Give the count of lines in the entries that include "assert", and write nothing besides it.

→ Source data
BEGIN

Lemma kube_ensure_url spec w w' h :
  kube_ensure spec w = (w', Ok h) → ∃ ip, ch_url h = "ws://" +:+ ip +:+ ":" +:+ pretty KUBE_WS_PORT.
Proof.
  assert (∀ w1, create_and_wait spec w1 = (w', Ok h) →
    ∃ ip, ch_url h = "ws://" +:+ ip +:+ ":" +:+ pretty KUBE_WS_PORT) as Hc.
  { unfold create_and_wait. intros w1 Hr. do 2 apply bind_Ok in Hr as (? & ? & _ & Hr).
    apply bind_Ok in Hr as (? & ip & _ & Hr). injection Hr as _ <-. by exists ip. }
  unfold kube_ensure. intros Hr. apply bind_Ok in Hr as (w1 & [pod|e] & _ & Hr).
  - case_decide.
    + apply bind_Ok in Hr as (? & ip & _ & Hr). injection Hr as _ <-. by exists ip.
    + do 2 apply bind_Ok in Hr as (? & ? & _ & Hr). by eapply Hc.
  - destruct (is_404 e); [by eapply Hc|done].
Qed.
End kube.

(** * The contract *)

(** What the API promises for the pods of the namespace: reading changes none
    and says whether there is one, a pod is created when the answer says so,
    and a deletion without grace that succeeds or finds nothing leaves none. *)
Class KubeLaws {W} (H : KubeHost W) (view : W → gset string) := {
  kube_get_law n w w' r : pod_get n w = (w', r) →
    view w' = view w ∧ ∀ p, r = Ok p → n ∈ view w;
  kube_create_law p w w' r : pod_create p w = (w', r) →
    view w' = {[pod_name p]} ∪ view w ∨ (view w' = view w ∧ r ≠ Ok tt);
  kube_delete_law n w w' r : pod_delete n w = (w', r) →
    view w' = view w ∖ {[n]} ∨ (view w' = view w ∧ r ≠ Ok tt ∧ ∀ e, r = Err e → is_404 e = false);
  kube_sleep_law ms w : view (kube_sleep_ms ms w) = view w;
}.

Section contract.
Context {W : Type} {H : KubeHost W} (self : KubernetesBackend) (view : W → gset string).
Context {L : KubeLaws H view}.

Lemma kget_spec n w w' r : kget n w = (w', Ok r) → view w' = view w ∧ ∀ p, r = Ok p → n ∈ view w.
Proof.
  unfold kget. destruct (pod_get n w) as [w1 r1] eqn:E. intros [= <- <-].
  by apply (kube_get_law (view := view)) in E.
Qed.

Lemma keeps_kget n : keeps view (kget n).
Proof.
  intros w. unfold kget. destruct (pod_get n w) as [w1 r1] eqn:E.
  by apply (kube_get_law (view := view)) in E as [? _].
Qed.

Lemma only_kdelete n : only view n (kdelete n).
Proof.
  intros w. unfold kdelete. destruct (pod_delete n w) as [w1 r] eqn:E.
  apply (kube_delete_law (view := view)) in E. cbn [fst].
  destruct E as [->|[-> _]]; [set_solver|done].
Qed.

Lemma keeps_sleep : keeps view (effect (kube_sleep_ms 500)).
Proof. intros w. apply kube_sleep_law. Qed.

Lemma keeps_wait_ip n : keeps view (wait_for_pod_ip n).
Proof.
  apply keeps_poll; [|apply keeps_sleep]. apply keeps_bind; [apply keeps_kget|].
  intros [p|e]; [|destruct (is_404 e); auto with backend].
  destruct (pod_status p); [|auto with backend]. cbv zeta.
  destruct (decide _); [auto with backend|]. destruct (decide _); auto with backend.
Qed.

Lemma keeps_wait_gone k n : keeps view (wait_gone k n).
Proof.
  induction k as [|k IH]; cbn [wait_gone]; [auto with backend|].
  apply keeps_bind; [apply keeps_kget|].
  intros [p|e]; [|destruct (is_404 e); [auto with backend|]]; (apply keeps_bind; [apply keeps_sleep|done]).
Qed.

Lemma create_and_wait_spec s w w' r :
  create_and_wait self s w = (w', r) →
  view w' ∖ {[cs_name s]} = view w ∖ {[cs_name s]} ∧
  ∀ h, r = Ok h → ch_name h = cs_name s ∧ cs_name s ∈ view w'.
Proof.
  unfold create_and_wait, kcreate, bind at 1. destruct (pod_create (build_pod self s) w) as [w1 rc] eqn:E.
  apply (kube_create_law (view := view)) in E. cbn [pod_name build_pod] in E.
  assert (view w1 ∖ {[cs_name s]} = view w ∖ {[cs_name s]}) as Hd by (destruct E as [->|[-> _]]; set_solver).
  unfold of_result, bind at 1. destruct rc as [[]|e]; cbn [map_err]; [|intros [= <- <-]; by split].
  destruct E as [Hin|[_ Hne]]; [|done]. intros Hr.
  pose proof (keeps_bind view (wait_for_pod_ip (cs_name s))
    (λ ip, ret (kube_handle (cs_name s) ip (cs_extra_ports s))) (keeps_wait_ip _)
    (λ ip, keeps_ret view _) w1) as Hk. rewrite Hr in Hk. cbn [fst] in Hk.
  rewrite Hk. split; [done|]. intros h ->. rewrite bind_Ok in Hr.
  destruct Hr as (w2 & ip & _ & [= <- <-]). split; [done|]. rewrite Hin. set_solver.
Qed.

Lemma kube_ensure_spec s w w' r :
  kube_ensure self s w = (w', r) →
  view w' ∖ {[cs_name s]} = view w ∖ {[cs_name s]} ∧
  ∀ h, r = Ok h → ch_name h = cs_name s ∧ cs_name s ∈ view w'.
Proof.
  unfold kube_ensure, bind at 1. destruct (kget (cs_name s) w) as [w1 [rg|e]] eqn:E; [|by unfold kget in E; destruct (pod_get _ w)].
  apply kget_spec in E as [Hv Hin]. destruct rg as [p|e].
  - destruct (decide _).
    + unfold bind, of_result. destruct (ok_or _ _) as [ip|e2]; intros [= <- <-]; rewrite Hv; (split; [done|]); [|done].
      intros h [= <-]. split; [done|]. by eapply Hin.
    + unfold bind at 1. pose proof (only_kdelete (cs_name s) w1) as Hd.
      destruct (kdelete (cs_name s) w1) as [w2 [rd|e]] eqn:Ed; [|by unfold kdelete in Ed; destruct (pod_delete _ w1)].
      cbn [fst] in Hd. unfold bind at 1. pose proof (keeps_wait_gone 30 (cs_name s) w2) as Hg.
      destruct (wait_gone 30 (cs_name s) w2) as [w3 [[]|e]]; cbn [fst] in Hg.
      * intros [Hc Hh]%create_and_wait_spec. split; [by rewrite Hc, Hg, Hd, Hv|done].
      * intros [= <- <-]. split; [by rewrite Hg, Hd, Hv|done].
  - destruct (is_404 e); [|intros [= <- <-]; by rewrite Hv].
    intros [Hc Hh]%create_and_wait_spec. split; [by rewrite Hc, Hv|done].
Qed.
End contract.

(** The Kubernetes backend keeps the backend contract under the container's own
    name, also where it deletes a pod that is not running and makes it anew;
    and after a [destroy] that answers, there is no pod of the name. *)
Theorem kube_contract {W} {H : KubeHost W} self (view : W → gset string) :
  KubeLaws H view →
  BackendContract (kube_backend self) view (λ n, n) ∧
  ∀ n w w', kube_destroy n w = (w', Ok tt) → n ∉ view w'.
Proof.
  intros L. split; [split|]; cbn [ensure destroy container_exists container_url kube_backend].
  - intros s w. destruct (kube_ensure self s w) as [w' r] eqn:E. by apply (kube_ensure_spec self view) in E as [? _].
  - intros s w w' h E. apply (kube_ensure_spec self view) in E as [_ Hh].
    destruct (Hh h eq_refl) as [-> ?]. done.
  - intros n. apply only_bind; [apply (only_kdelete view)|]. intros [[]|e]; [|destruct (is_404 e)]; auto with backend.
  - intros n. apply keeps_bind; [apply (keeps_kget view)|].
    intros [p|e]; [|destruct (is_404 e)]; auto with backend.
  - intros n w w'. unfold kube_exists. rewrite bind_Ok. intros (w1 & r & E & Hk).
    apply (kget_spec view) in E as [_ Hin]. destruct r as [p|e]; [by eapply Hin|].
    by destruct (is_404 e).
  - intros n. apply keeps_bind; [apply (keeps_wait_ip view)|auto with backend].
  - intros n w w'. unfold kube_destroy. rewrite bind_Ok. intros (w1 & r & E & Hk). unfold kdelete in E.
    destruct (pod_delete n w) as [w2 r2] eqn:Ed. injection E as -> ->.
    apply (kube_delete_law (view := view)) in Ed. destruct r as [[]|e].
    + injection Hk as <-. destruct Ed as [->|(_ & Hne & _)]; [set_solver|done].
    + destruct (is_404 e) eqn:E4; [|done]. injection Hk as <-.
      destruct Ed as [->|(_ & _ & Hne)]; [set_solver|]. rewrite (Hne e eq_refl) in E4. done.
Qed.

(** A label of the frontend replaces one of the gateway's. *)
Lemma pod_labels_override self spec k v :
  cs_labels spec !! k = Some v → pod_labels (build_pod self spec) !! k = Some v.
Proof. intros Hk. cbn. unfold pod_labels_of. by apply lookup_union_Some_l. Qed.

(** ** Witness: a namespace of running pods *)

Module SampleKube.
Definition self : KubernetesBackend := mkKubernetesBackend "default" "init".
Definition pod (n : string) : Pod :=
  let p := build_pod self (mkContainerSpec n "img" ∅ ∅ "" None None None true None [] true) in
  mkPod n (pod_namespace p) (pod_labels p) (pod_spec p) (Some (mkPodStatus (Some "Running") (Some "10.0.0.7"))).
Definition missing {A} : result A KubeError := Err (KApi 404 "not found").
#[local] Instance host : KubeHost (gset string) := {|
  pod_get n w := (w, if decide (n ∈ w) then Ok (pod n) else missing);
  pod_create p w := if decide (pod_name p ∈ w) then (w, Err (KApi 409 "exists")) else ({[pod_name p]} ∪ w, Ok tt);
  pod_delete n w := if decide (n ∈ w) then (w ∖ {[n]}, Ok tt) else (w, missing);
  kube_sleep_ms _ w := w;
|}.

Lemma kube_laws : KubeLaws host (λ w, w).
Proof.
  split; cbn.
  - intros n w w' r [= <- <-]. split; [done|]. intros p. by destruct (decide (n ∈ w)).
  - intros p w w' r. destruct (decide _); intros [= <- <-]; [by right|by left].
  - intros n w w' r. destruct (decide _); intros [= <- <-]; left; [done|set_solver].
  - done.
Qed.

Lemma kube_contract_witness :
  BackendContract (kube_backend self) (λ w : gset string, w) (λ n, n) ∧
  ∀ n (w w' : gset string), kube_destroy n w = (w', Ok tt) → n ∉ w'.
Proof. apply (kube_contract self (λ w, w) kube_laws). Defined.

Example ensure_new :
  kube_ensure self (mkContainerSpec "a" "img" ∅ ∅ "" None None None true None [80] true) (∅ : gset string)
  = ({["a"]}, Ok (mkContainerHandle "a" "ws://10.0.0.7:9100" {[80 := "10.0.0.7:80"]})).
Proof. by vm_compute. Qed.
End SampleKube.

END

→ RESPONSE
2